PROBLEM REQUIREMENTS
Lift out each line of the data that holds "strconv".

EXCERPTED RECORDS
(* ===== verification/GoStrings.v ===== *)
(** * Go string operations

    The functions of Go's [strings] and [strconv] packages the modelled code
    calls, on byte strings (UTF-8 text).  [TrimSpace] recognises every rune of
    [unicode.IsSpace] by its UTF-8 bytes.  [ToLower] and [EqualFold] are given on
    ASCII: the callers compare with ASCII words no other rune folds to. *)

From Stdlib Require Import Ascii String.
From S2P Require Import Prelude.

Definition byte_of (a : ascii) : Z := Z.of_N (N_of_ascii a).

Definition ascii_space (b : Z) : bool := ((9 <=? b) && (b <=? 13)) || (b =? 32).

(** The number of bytes of the white-space rune that starts the list, or 0. *)
Definition space_rune (s : list Z) : nat :=
  match s with
  | b :: _ =>
      if ascii_space b then 1%nat
      else match s with
      | 194 :: c :: _ => if (c =? 133) || (c =? 160) then 2%nat else 0%nat
      | 225 :: 154 :: 128 :: _ => 3%nat
      | 226 :: 128 :: c :: _ =>
          if ((128 <=? c) && (c <=? 138)) || (c =? 168) || (c =? 169) || (c =? 175)
          then 3%nat else 0%nat
      | 226 :: 129 :: 159 :: _ => 3%nat
      | 227 :: 128 :: 128 :: _ => 3%nat
      | _ => 0%nat
      end
  | [] => 0%nat
  end.

(** The same at the end of a list given in reverse. *)
Definition space_rune_rev (s : list Z) : nat :=
  match s with
  | b :: _ =>
      if ascii_space b then 1%nat
      else match s with
      | c :: 194 :: _ => if (c =? 133) || (c =? 160) then 2%nat else 0%nat
      | 128 :: 154 :: 225 :: _ => 3%nat
      | c :: 128 :: 226 :: _ =>
          if ((128 <=? c) && (c <=? 138)) || (c =? 168) || (c =? 169) || (c =? 175)
          then 3%nat else 0%nat
      | 159 :: 129 :: 226 :: _ => 3%nat
      | 128 :: 128 :: 227 :: _ => 3%nat
      | _ => 0%nat
      end
  | [] => 0%nat
  end.

Fixpoint trim_front (rune : list Z -> nat) (fuel : nat) (s : list Z) : list Z :=
  match fuel with
  | O => s
  | S fuel' => match rune s with
               | O => s
               | n => trim_front rune fuel' (drop n s)
               end
  end.

Definition bytes_of (s : string) : list Z := byte_of <$> list_ascii_of_string s.
Definition string_of_bytes (l : list Z) : string :=
  string_of_list_ascii ((fun b => ascii_of_N (Z.to_N b)) <$> l).

Definition trim_bytes (l : list Z) : list Z :=
  let front := trim_front space_rune (length l) l in
  rev (trim_front space_rune_rev (length front) (rev front)).

(** [strings.TrimSpace] *)
Definition TrimSpace (s : string) : string := string_of_bytes (trim_bytes (bytes_of s)).

(** [strings.TrimSpace(s) == ""] *)
Definition blank (s : string) : bool :=
  match trim_bytes (bytes_of s) with [] => true | _ => false end.

Definition lower_byte (b : Z) : Z := if (65 <=? b) && (b <=? 90) then b + 32 else b.
(** [strings.ToLower] *)
Definition ToLower (s : string) : string := string_of_bytes (lower_byte <$> bytes_of s).
(** [strings.EqualFold] with an ASCII word *)
Definition EqualFold (s t : string) : bool :=
  bool_decide (lower_byte <$> bytes_of s = lower_byte <$> bytes_of t).

(** [strings.Cut] at a one-byte separator *)
Fixpoint cut_bytes (sep : Z) (l : list Z) : option (list Z * list Z) :=
  match l with
  | [] => None
  | b :: l' => if b =? sep then Some ([], l')
               else (fun '(x, y) => (b :: x, y)) <$> cut_bytes sep l'
  end.

(** [strings.TrimPrefix] *)
Definition TrimPrefix (s prefix : string) : string :=
  if String.prefix prefix s
  then String.substring (String.length prefix) (String.length s - String.length prefix) s
  else s.

(** [strconv.Atoi] on a 64-bit platform: an optional sign, then decimal digits,
    in range; anything else is an error. *)
Definition digit_value (b : Z) : option Z :=
  if (48 <=? b) && (b <=? 57) then Some (b - 48) else None.
Fixpoint digits_value (acc : Z) (l : list Z) : option Z :=
  match l with
  | [] => Some acc
  | b :: l' => match digit_value b with
               | Some d => digits_value (acc * 10 + d) l'
               | None => None
               end
  end.
Definition atoi_bytes (l : list Z) : option Z :=
  let '(neg, ds) := match l with
                    | 45 :: l' => (true, l')
                    | 43 :: l' => (false, l')
                    | _ => (false, l)
                    end in
  match ds with
  | [] => None
  | _ => match digits_value 0 ds with
         | Some v => let v := if neg then - v else v in
                     if in_int64 v then Some v else None
         | None => None
         end
  end.

Example trim_space_example : TrimSpace "  a b	" = "a b"%string.
Proof. reflexivity. Qed.
Example blank_example : blank " 	 " = true /\ blank " x " = false.
Proof. split; reflexivity. Qed.
Example atoi_example :
  atoi_bytes (bytes_of "-12") = Some (-12) /\ atoi_bytes (bytes_of "1x") = None /\
  atoi_bytes (bytes_of "9223372036854775808") = None.
Proof. split_and!; vm_compute; reflexivity. Qed.

Lemma prefix_app p s : String.prefix p (p +:+ s) = true.
Proof. induction p as [|a p IH]; simpl; [by destruct s|]. by destruct (ascii_dec a a). Qed.

Lemma substring_all s : String.substring 0 (String.length s) s = s.
Proof. induction s as [|a s IH]; simpl; [done | by rewrite IH]. Qed.

Lemma substring_skip p s n : String.substring (String.length p) n (p +:+ s) = String.substring 0 n s.
Proof. induction p as [|a p IH]; simpl; [done | exact IH]. Qed.

Lemma length_append p s : String.length (p +:+ s) = (String.length p + String.length s)%nat.
Proof. induction p as [|a p IH]; simpl; [done | by rewrite IH]. Qed.

Lemma TrimPrefix_app p s : TrimPrefix (p +:+ s) p = s.
Proof.
  unfold TrimPrefix. rewrite prefix_app, length_append.
  replace (String.length p + String.length s - String.length p)%nat with (String.length s) by lia.
  by rewrite substring_skip, substring_all.
Qed.

(** ** Trimming twice is trimming once *)

Lemma trim_front_suffix rune fuel : forall s, exists p, s = p ++ trim_front rune fuel s.
Proof.
  induction fuel as [|fuel IH]; intros s; [by exists []|]. cbn [trim_front].
  destruct (rune s) as [|n]; [by exists []|]. destruct (IH (drop (S n) s)) as [p Hp].
  exists (take (S n) s ++ p). by rewrite <- app_assoc, <- Hp, take_drop.
Qed.

Lemma trim_front_zero rune fuel s : rune s = O -> trim_front rune fuel s = s.
Proof. intros H. destruct fuel; [done|]. cbn [trim_front]. by rewrite H. Qed.

Lemma trim_front_done rune fuel : forall s,
  rune [] = O -> (length s <= fuel)%nat -> rune (trim_front rune fuel s) = O.
Proof.
  induction fuel as [|fuel IH]; intros s Hnil Hl.
  - destruct s; [done | simpl in Hl; lia].
  - cbn [trim_front]. destruct (rune s) as [|n] eqn:Hr; [done|].
    apply IH; [done|]. rewrite length_drop. lia.
Qed.

(** Only the first three bytes decide, and shortening a text never turns its
    start into a space. *)
Lemma space_rune_prefix a b : space_rune (a ++ b) = O -> space_rune a = O.
Proof.
  destruct a as [|x [|y [|z a]]]; intros H; [done | | | exact H].
  - unfold space_rune in *. simpl in H. destruct (ascii_space x); [done|].
    clear H. repeat (case_match; try done).
  - unfold space_rune in *. simpl in H. destruct (ascii_space x); [done|].
    repeat (case_match; try done).
Qed.

Lemma trim_bytes_idem l : trim_bytes (trim_bytes l) = trim_bytes l.
Proof.
  unfold trim_bytes at 1. set (f := trim_bytes l).
  assert (Hfront : space_rune f = O).
  { unfold f, trim_bytes. set (g := trim_front space_rune (length l) l).
    assert (Hg : space_rune g = O) by (apply trim_front_done; [done | lia]).
    destruct (trim_front_suffix space_rune_rev (length g) (rev g)) as [p Hp].
    apply (space_rune_prefix _ (rev p)). rewrite <- rev_app_distr, <- Hp.
    by rewrite rev_involutive. }
  rewrite (trim_front_zero _ _ _ Hfront).
  rewrite trim_front_zero; [by rewrite rev_involutive|].
  unfold f, trim_bytes. rewrite rev_involutive. apply trim_front_done; [done | by rewrite length_rev].
Qed.

Lemma elem_of_rev {A} (l : list A) x : x ∈ rev l <-> x ∈ l.
Proof. rewrite !list_elem_of_In. symmetry. apply in_rev. Qed.

Lemma trim_bytes_elem l b : b ∈ trim_bytes l -> b ∈ l.
Proof.
  unfold trim_bytes. set (g := trim_front space_rune (length l) l). rewrite elem_of_rev. intros Hb.
  destruct (trim_front_suffix space_rune_rev (length g) (rev g)) as [p Hp].
  assert (Hb' : b ∈ g) by (apply elem_of_rev; rewrite Hp; apply elem_of_app; by right).
  destruct (trim_front_suffix space_rune (length l) l) as [q Hq]. rewrite Hq.
  apply elem_of_app. by right.
Qed.

Lemma bytes_of_range s b : b ∈ bytes_of s -> 0 <= b < 256.
Proof.
  unfold bytes_of. intros (a & -> & _)%list_elem_of_fmap. unfold byte_of.
  pose proof (N_ascii_bounded a). lia.
Qed.

Lemma bytes_of_string_of_bytes l : (forall b, b ∈ l -> 0 <= b < 256) -> bytes_of (string_of_bytes l) = l.
Proof.
  unfold bytes_of, string_of_bytes. rewrite list_ascii_of_string_of_list_ascii. intros H.
  rewrite <- list_fmap_compose. rewrite <- (list_fmap_id l) at 2. apply list_fmap_ext.
  intros i b Hb. apply list_elem_of_lookup_2, H in Hb. unfold compose, byte_of. simpl.
  rewrite N_ascii_embedding by lia. lia.
Qed.

Lemma TrimSpace_idem s : TrimSpace (TrimSpace s) = TrimSpace s.
Proof.
  unfold TrimSpace at 1. unfold TrimSpace at 1. rewrite bytes_of_string_of_bytes.
  - by rewrite trim_bytes_idem.
  - intros b Hb. by apply trim_bytes_elem, bytes_of_range in Hb.
Qed.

ANSWER BELOW
    The functions of Go's [strings] and [strconv] packages the modelled code
(** [strconv.Atoi] on a 64-bit platform: an optional sign, then decimal digits,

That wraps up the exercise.